** DATA FOR THIS EXERCISE **
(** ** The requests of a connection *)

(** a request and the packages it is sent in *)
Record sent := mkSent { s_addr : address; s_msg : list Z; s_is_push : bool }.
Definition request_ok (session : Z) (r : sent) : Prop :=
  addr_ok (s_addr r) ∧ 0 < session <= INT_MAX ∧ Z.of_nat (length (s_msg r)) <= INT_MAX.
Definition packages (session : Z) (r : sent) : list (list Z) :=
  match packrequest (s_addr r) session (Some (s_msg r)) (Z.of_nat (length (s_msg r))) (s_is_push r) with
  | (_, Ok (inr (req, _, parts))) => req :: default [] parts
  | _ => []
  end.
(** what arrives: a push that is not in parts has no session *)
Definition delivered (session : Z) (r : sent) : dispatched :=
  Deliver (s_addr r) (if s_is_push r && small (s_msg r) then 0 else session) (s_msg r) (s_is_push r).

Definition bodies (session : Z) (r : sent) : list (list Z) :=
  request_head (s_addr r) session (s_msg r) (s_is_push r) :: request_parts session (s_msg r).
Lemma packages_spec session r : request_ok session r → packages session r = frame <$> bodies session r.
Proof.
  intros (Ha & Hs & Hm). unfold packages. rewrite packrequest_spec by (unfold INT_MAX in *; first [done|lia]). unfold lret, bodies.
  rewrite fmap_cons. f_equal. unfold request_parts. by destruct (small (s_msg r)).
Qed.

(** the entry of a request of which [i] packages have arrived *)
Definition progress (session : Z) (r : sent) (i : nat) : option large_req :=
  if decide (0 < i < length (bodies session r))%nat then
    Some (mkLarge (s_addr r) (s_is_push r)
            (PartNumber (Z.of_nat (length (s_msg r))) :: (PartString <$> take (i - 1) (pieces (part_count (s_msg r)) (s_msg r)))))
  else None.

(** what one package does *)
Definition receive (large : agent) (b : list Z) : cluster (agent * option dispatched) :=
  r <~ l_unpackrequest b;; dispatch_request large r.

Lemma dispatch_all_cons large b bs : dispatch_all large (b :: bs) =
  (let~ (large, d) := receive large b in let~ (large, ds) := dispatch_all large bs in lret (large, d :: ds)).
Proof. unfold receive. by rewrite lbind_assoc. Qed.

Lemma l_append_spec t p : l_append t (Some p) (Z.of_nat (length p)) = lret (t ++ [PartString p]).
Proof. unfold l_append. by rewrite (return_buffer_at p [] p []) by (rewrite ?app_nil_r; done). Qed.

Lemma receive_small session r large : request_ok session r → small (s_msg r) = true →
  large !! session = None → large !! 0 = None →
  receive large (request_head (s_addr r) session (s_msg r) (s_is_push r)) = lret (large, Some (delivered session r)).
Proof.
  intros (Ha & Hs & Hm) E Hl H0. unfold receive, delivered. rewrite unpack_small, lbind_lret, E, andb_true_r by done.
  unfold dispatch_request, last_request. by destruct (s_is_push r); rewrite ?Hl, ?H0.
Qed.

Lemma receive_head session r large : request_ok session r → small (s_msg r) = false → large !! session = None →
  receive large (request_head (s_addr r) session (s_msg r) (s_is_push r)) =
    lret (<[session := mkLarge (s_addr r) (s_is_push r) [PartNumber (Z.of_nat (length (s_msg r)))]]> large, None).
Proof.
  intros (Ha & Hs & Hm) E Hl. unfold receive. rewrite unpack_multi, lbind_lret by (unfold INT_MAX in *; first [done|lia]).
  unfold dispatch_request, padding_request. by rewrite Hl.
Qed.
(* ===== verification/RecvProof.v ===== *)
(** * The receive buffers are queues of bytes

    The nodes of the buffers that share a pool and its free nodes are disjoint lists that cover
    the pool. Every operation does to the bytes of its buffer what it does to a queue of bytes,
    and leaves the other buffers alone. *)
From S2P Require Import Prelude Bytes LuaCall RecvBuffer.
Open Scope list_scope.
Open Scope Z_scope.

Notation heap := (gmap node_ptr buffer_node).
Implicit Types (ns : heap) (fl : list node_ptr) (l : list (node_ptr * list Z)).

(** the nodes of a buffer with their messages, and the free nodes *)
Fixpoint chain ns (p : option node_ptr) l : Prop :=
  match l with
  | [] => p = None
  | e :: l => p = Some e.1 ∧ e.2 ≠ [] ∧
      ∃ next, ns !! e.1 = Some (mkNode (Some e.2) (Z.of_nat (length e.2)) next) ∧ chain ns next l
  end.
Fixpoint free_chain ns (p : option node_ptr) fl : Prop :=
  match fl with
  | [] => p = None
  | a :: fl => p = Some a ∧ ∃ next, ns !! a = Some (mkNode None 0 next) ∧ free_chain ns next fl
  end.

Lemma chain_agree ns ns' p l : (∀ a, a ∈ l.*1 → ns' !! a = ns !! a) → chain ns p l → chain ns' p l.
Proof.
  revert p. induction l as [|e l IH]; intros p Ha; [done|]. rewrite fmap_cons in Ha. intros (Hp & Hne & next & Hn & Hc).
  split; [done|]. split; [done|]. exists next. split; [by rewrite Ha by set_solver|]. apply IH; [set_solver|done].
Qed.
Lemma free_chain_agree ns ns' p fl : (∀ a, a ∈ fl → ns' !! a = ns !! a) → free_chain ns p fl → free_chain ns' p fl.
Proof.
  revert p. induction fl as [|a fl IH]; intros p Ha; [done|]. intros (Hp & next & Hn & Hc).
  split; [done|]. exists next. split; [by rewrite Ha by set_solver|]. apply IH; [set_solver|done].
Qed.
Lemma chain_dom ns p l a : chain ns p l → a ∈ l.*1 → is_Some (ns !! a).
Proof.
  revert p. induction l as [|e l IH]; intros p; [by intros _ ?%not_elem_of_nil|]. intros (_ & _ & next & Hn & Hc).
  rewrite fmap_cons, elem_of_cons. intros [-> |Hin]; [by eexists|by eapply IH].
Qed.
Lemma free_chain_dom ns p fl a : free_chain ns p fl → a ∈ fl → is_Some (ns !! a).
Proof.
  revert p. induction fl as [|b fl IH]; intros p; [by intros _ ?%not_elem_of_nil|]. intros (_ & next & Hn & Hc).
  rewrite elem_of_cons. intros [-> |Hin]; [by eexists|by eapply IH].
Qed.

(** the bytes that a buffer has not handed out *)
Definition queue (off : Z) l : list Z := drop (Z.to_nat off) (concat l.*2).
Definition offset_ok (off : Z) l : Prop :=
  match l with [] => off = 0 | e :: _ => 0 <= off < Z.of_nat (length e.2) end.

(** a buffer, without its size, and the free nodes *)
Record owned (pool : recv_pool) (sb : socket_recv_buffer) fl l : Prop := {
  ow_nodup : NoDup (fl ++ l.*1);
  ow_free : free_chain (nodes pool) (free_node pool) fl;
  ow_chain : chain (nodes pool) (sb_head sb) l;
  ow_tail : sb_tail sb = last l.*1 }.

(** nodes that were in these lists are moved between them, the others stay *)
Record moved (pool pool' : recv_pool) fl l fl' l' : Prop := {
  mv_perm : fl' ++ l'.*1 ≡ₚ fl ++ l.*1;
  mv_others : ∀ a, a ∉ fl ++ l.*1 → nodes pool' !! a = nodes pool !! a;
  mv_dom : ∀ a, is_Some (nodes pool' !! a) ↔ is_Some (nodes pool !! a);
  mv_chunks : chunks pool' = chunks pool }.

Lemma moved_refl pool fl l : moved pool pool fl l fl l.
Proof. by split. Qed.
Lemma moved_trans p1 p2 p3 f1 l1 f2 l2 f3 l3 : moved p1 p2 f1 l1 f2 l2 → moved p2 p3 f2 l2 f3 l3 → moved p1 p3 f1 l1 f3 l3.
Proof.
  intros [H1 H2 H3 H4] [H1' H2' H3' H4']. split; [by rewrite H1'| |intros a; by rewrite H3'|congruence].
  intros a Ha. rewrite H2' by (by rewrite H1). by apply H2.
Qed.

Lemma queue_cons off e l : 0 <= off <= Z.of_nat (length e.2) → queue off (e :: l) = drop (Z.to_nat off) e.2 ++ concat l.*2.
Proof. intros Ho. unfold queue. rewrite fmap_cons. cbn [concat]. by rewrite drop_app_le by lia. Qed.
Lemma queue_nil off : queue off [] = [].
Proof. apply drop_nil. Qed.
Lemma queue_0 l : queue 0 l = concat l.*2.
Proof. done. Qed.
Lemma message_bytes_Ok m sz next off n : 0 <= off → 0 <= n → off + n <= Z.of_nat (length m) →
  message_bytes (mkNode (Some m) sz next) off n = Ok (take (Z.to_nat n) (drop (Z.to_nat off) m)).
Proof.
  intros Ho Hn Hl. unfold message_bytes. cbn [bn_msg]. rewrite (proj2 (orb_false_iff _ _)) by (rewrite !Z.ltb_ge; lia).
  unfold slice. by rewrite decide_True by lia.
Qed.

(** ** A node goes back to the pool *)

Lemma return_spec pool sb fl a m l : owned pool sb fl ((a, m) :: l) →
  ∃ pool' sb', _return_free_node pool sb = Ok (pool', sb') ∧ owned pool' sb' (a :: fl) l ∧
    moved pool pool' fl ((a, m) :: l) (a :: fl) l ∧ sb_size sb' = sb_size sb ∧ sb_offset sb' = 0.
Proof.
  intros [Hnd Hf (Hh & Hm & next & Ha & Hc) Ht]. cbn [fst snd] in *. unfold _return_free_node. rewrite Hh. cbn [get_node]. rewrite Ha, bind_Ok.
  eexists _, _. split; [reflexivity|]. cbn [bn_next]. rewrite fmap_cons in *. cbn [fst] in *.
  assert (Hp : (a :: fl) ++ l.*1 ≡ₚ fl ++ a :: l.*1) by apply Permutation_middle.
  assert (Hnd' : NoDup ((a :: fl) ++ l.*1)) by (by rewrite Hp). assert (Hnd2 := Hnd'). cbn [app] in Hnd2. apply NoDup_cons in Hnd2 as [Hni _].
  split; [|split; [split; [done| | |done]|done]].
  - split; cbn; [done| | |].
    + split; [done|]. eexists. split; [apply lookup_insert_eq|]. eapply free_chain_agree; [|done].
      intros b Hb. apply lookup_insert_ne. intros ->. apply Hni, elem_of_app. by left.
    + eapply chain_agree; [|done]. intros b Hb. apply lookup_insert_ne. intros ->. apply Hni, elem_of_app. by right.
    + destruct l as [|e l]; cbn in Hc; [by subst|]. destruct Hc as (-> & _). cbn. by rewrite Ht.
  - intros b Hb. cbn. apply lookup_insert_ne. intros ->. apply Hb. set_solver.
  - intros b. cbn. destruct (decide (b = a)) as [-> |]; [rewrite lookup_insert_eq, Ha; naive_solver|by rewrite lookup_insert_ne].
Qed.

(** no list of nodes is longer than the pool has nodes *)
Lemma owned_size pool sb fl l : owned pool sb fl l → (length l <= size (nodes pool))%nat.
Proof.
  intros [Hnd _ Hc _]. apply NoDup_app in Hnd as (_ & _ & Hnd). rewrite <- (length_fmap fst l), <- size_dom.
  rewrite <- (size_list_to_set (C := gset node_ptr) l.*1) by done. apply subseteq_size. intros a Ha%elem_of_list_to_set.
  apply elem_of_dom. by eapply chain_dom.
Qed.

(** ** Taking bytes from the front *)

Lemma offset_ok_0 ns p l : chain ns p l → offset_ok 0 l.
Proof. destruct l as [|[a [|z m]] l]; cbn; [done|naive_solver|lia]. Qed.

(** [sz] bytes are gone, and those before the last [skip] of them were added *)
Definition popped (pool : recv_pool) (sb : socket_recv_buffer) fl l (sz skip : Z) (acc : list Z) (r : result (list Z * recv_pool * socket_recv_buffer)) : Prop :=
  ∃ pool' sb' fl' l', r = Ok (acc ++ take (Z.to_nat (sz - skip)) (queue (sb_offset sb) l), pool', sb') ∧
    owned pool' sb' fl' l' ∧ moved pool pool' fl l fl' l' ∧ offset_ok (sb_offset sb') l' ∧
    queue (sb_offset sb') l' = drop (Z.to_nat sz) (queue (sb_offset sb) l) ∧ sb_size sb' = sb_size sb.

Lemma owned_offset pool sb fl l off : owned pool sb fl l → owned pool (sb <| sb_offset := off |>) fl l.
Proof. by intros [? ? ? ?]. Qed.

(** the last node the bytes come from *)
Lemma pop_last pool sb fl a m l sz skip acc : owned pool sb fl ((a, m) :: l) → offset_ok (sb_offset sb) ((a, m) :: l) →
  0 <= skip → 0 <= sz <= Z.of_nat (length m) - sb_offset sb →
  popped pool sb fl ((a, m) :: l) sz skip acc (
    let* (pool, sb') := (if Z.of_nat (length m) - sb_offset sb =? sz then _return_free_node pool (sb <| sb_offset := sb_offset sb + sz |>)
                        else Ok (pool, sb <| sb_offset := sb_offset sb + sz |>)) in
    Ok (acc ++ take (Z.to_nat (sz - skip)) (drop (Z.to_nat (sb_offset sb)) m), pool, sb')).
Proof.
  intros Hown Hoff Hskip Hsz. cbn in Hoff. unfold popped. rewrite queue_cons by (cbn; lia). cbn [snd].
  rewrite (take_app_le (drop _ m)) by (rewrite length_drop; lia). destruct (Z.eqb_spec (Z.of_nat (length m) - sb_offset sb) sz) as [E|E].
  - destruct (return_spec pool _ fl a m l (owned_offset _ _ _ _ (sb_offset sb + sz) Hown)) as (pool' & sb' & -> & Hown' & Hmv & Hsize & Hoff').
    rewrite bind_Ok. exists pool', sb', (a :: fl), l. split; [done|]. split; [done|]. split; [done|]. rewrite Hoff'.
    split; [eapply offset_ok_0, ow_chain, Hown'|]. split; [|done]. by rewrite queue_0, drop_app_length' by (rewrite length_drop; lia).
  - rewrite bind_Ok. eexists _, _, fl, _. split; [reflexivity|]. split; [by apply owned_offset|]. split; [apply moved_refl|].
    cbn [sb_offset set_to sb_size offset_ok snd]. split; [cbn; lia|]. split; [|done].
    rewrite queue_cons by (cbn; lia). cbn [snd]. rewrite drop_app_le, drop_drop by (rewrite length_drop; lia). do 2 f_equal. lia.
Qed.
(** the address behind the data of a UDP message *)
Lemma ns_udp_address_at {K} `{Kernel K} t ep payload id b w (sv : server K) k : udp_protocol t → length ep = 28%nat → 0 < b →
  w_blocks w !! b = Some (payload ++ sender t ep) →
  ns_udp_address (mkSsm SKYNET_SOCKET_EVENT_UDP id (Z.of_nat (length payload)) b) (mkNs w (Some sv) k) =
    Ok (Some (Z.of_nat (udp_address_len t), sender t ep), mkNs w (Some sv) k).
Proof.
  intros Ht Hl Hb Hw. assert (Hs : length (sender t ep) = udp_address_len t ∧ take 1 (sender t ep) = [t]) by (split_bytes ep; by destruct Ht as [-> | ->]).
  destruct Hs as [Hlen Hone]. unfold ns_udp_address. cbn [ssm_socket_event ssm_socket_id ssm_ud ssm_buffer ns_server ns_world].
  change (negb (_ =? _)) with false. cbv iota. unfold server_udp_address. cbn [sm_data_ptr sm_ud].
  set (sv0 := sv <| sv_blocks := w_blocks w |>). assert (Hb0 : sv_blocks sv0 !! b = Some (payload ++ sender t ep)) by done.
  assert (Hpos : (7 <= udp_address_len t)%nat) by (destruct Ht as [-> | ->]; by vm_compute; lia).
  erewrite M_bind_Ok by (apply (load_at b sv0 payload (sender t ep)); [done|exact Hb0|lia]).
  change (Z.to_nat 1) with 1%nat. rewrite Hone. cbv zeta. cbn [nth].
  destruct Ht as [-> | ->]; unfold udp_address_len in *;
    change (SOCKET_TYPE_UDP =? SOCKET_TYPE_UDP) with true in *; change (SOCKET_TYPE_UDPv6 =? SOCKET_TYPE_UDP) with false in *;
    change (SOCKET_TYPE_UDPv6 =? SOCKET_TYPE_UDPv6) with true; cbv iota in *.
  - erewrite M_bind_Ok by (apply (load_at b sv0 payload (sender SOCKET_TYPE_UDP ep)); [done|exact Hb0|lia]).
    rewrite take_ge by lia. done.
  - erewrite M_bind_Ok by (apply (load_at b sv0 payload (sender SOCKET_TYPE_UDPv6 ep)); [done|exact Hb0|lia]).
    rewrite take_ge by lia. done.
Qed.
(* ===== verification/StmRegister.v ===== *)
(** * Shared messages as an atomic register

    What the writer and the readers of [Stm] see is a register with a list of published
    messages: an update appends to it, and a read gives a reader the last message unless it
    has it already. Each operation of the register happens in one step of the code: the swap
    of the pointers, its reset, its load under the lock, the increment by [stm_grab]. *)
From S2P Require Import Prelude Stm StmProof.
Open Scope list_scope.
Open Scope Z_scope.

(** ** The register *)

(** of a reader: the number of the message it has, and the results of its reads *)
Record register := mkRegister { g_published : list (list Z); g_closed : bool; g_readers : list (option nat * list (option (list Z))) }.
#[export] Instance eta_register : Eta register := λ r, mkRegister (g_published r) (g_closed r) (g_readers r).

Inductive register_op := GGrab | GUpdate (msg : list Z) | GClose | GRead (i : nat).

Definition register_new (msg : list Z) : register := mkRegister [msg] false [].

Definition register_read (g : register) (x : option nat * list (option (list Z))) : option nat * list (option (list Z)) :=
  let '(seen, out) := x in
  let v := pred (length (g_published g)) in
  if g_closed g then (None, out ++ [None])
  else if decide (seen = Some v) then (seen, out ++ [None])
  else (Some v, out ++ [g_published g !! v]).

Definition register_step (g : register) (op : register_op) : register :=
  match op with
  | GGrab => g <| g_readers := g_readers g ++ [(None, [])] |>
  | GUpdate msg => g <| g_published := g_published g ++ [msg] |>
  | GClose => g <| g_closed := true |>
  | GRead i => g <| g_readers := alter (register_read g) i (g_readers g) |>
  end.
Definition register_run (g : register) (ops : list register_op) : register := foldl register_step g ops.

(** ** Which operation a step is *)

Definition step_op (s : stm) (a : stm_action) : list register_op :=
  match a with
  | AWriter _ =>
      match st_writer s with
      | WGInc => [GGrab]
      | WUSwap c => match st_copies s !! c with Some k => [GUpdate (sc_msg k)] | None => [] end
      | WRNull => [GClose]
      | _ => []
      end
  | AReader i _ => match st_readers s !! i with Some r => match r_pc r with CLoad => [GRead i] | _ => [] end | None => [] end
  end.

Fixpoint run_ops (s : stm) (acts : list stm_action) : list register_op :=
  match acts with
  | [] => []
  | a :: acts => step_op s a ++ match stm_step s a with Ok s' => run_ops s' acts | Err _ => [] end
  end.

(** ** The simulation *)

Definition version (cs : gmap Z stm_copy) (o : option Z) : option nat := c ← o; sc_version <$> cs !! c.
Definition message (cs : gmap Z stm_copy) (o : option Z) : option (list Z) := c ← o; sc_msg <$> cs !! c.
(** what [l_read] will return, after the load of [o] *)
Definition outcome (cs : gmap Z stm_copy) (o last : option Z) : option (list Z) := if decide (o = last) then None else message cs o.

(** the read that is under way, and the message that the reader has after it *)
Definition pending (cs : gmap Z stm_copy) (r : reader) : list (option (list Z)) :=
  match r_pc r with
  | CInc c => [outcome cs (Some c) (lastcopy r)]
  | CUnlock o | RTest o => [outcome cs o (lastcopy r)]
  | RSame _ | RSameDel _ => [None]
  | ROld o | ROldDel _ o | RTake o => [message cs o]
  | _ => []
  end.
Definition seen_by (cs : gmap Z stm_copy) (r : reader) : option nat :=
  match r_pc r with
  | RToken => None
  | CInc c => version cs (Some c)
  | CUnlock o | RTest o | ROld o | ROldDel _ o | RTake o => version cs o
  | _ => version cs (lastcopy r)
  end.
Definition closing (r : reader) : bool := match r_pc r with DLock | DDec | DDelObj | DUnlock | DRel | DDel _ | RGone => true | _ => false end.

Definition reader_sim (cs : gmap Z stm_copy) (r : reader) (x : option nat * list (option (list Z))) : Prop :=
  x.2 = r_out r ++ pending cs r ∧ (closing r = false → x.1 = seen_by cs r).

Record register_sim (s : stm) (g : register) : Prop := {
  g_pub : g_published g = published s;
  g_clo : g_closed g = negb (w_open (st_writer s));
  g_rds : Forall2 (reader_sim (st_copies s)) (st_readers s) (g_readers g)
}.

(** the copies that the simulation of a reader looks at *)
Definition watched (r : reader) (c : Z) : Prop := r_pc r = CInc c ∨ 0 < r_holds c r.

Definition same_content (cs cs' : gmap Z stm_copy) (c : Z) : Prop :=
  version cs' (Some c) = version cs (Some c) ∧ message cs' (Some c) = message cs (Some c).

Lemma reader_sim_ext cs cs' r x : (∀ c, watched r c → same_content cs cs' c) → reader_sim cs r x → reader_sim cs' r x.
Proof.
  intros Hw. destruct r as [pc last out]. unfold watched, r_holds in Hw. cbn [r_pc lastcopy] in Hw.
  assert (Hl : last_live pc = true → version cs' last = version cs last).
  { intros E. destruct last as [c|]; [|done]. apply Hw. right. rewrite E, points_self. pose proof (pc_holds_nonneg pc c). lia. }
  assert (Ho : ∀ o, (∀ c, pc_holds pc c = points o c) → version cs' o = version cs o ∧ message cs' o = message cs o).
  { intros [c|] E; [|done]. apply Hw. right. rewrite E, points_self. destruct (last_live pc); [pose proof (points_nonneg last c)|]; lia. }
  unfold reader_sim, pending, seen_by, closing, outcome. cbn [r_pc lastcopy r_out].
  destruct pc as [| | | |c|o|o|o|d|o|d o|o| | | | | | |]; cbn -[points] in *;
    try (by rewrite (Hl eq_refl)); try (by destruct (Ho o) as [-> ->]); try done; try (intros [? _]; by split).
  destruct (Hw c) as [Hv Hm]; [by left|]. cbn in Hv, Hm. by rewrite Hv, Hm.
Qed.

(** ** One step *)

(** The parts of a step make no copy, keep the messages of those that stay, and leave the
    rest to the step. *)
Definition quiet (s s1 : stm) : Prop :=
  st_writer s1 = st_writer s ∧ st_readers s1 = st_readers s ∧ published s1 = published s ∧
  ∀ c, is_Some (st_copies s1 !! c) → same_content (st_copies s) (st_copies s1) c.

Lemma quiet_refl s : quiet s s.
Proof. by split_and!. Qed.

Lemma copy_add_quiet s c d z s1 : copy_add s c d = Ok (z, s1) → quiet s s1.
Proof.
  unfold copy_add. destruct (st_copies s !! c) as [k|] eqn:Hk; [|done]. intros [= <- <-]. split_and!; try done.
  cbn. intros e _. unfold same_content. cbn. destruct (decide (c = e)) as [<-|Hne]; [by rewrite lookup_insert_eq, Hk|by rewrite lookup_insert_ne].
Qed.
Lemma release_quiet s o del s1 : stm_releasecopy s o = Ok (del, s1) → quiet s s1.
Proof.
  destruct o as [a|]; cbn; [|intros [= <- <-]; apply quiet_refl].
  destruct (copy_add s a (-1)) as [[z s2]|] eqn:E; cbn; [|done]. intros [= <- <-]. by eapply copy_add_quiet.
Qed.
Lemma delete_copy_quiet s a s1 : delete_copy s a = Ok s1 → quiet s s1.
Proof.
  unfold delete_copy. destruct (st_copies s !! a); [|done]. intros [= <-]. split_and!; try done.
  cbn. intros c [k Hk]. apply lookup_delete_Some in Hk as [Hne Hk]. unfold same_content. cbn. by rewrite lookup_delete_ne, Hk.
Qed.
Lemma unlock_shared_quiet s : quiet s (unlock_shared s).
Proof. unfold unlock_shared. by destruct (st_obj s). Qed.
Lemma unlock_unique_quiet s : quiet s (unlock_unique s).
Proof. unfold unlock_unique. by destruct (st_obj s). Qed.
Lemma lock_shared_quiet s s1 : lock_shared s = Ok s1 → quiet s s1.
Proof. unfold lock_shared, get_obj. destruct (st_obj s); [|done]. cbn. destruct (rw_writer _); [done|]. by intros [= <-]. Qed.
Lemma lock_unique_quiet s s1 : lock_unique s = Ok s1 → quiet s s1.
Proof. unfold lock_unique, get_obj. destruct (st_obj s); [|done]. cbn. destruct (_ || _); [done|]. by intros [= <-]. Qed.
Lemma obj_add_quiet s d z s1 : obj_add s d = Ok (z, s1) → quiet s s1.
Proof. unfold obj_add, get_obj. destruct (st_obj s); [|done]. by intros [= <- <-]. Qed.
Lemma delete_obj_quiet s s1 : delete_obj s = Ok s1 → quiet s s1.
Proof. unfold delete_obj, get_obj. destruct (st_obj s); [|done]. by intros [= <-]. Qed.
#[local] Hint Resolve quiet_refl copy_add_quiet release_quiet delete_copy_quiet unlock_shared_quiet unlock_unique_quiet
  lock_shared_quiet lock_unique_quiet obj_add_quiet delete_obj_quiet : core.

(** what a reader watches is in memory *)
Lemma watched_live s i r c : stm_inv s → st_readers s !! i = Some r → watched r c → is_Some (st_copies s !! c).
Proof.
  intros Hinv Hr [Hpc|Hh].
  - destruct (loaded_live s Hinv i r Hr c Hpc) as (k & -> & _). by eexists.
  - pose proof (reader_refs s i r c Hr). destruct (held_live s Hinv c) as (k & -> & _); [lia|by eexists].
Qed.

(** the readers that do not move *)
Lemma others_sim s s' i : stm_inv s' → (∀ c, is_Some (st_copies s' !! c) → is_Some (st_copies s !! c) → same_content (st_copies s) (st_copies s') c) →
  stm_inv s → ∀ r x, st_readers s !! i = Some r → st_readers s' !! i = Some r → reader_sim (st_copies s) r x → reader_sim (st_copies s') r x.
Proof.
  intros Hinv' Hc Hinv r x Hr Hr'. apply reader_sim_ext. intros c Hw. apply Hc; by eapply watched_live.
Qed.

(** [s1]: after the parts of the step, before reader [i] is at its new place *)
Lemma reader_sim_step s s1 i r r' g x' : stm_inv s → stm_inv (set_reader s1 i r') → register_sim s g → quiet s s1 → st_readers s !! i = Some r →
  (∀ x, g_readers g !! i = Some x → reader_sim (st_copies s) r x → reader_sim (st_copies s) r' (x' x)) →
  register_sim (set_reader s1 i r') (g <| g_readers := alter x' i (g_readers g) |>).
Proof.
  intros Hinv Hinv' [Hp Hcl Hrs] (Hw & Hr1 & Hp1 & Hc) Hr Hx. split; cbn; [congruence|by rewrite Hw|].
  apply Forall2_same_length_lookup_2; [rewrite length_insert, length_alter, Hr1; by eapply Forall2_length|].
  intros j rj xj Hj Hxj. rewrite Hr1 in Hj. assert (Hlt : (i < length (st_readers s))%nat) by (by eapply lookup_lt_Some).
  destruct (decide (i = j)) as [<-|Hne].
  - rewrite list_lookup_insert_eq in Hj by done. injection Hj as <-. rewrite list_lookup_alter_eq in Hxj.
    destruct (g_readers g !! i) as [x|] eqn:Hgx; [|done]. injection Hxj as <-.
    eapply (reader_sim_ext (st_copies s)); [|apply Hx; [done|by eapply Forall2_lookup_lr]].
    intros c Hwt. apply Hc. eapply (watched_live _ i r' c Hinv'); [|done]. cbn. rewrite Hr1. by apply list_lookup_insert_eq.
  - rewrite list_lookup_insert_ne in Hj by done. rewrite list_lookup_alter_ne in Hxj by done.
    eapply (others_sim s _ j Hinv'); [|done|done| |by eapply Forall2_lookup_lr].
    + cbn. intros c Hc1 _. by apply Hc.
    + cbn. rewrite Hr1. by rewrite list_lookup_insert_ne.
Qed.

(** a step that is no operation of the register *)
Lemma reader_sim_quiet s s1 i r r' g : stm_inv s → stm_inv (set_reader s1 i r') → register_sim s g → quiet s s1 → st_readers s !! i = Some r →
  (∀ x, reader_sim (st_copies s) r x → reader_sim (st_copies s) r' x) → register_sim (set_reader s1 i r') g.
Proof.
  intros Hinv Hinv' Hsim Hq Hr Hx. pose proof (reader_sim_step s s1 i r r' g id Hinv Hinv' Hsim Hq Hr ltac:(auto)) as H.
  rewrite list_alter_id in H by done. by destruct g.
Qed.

** EXERCISE OBJECTIVE **
Exactly as they appear, retype the lines from the start of the records through the line containing "addr_ok (s_addr r)".

** SOLVED PROBLEM **
(** ** The requests of a connection *)

(** a request and the packages it is sent in *)
Record sent := mkSent { s_addr : address; s_msg : list Z; s_is_push : bool }.
Definition request_ok (session : Z) (r : sent) : Prop :=
  addr_ok (s_addr r) ∧ 0 < session <= INT_MAX ∧ Z.of_nat (length (s_msg r)) <= INT_MAX.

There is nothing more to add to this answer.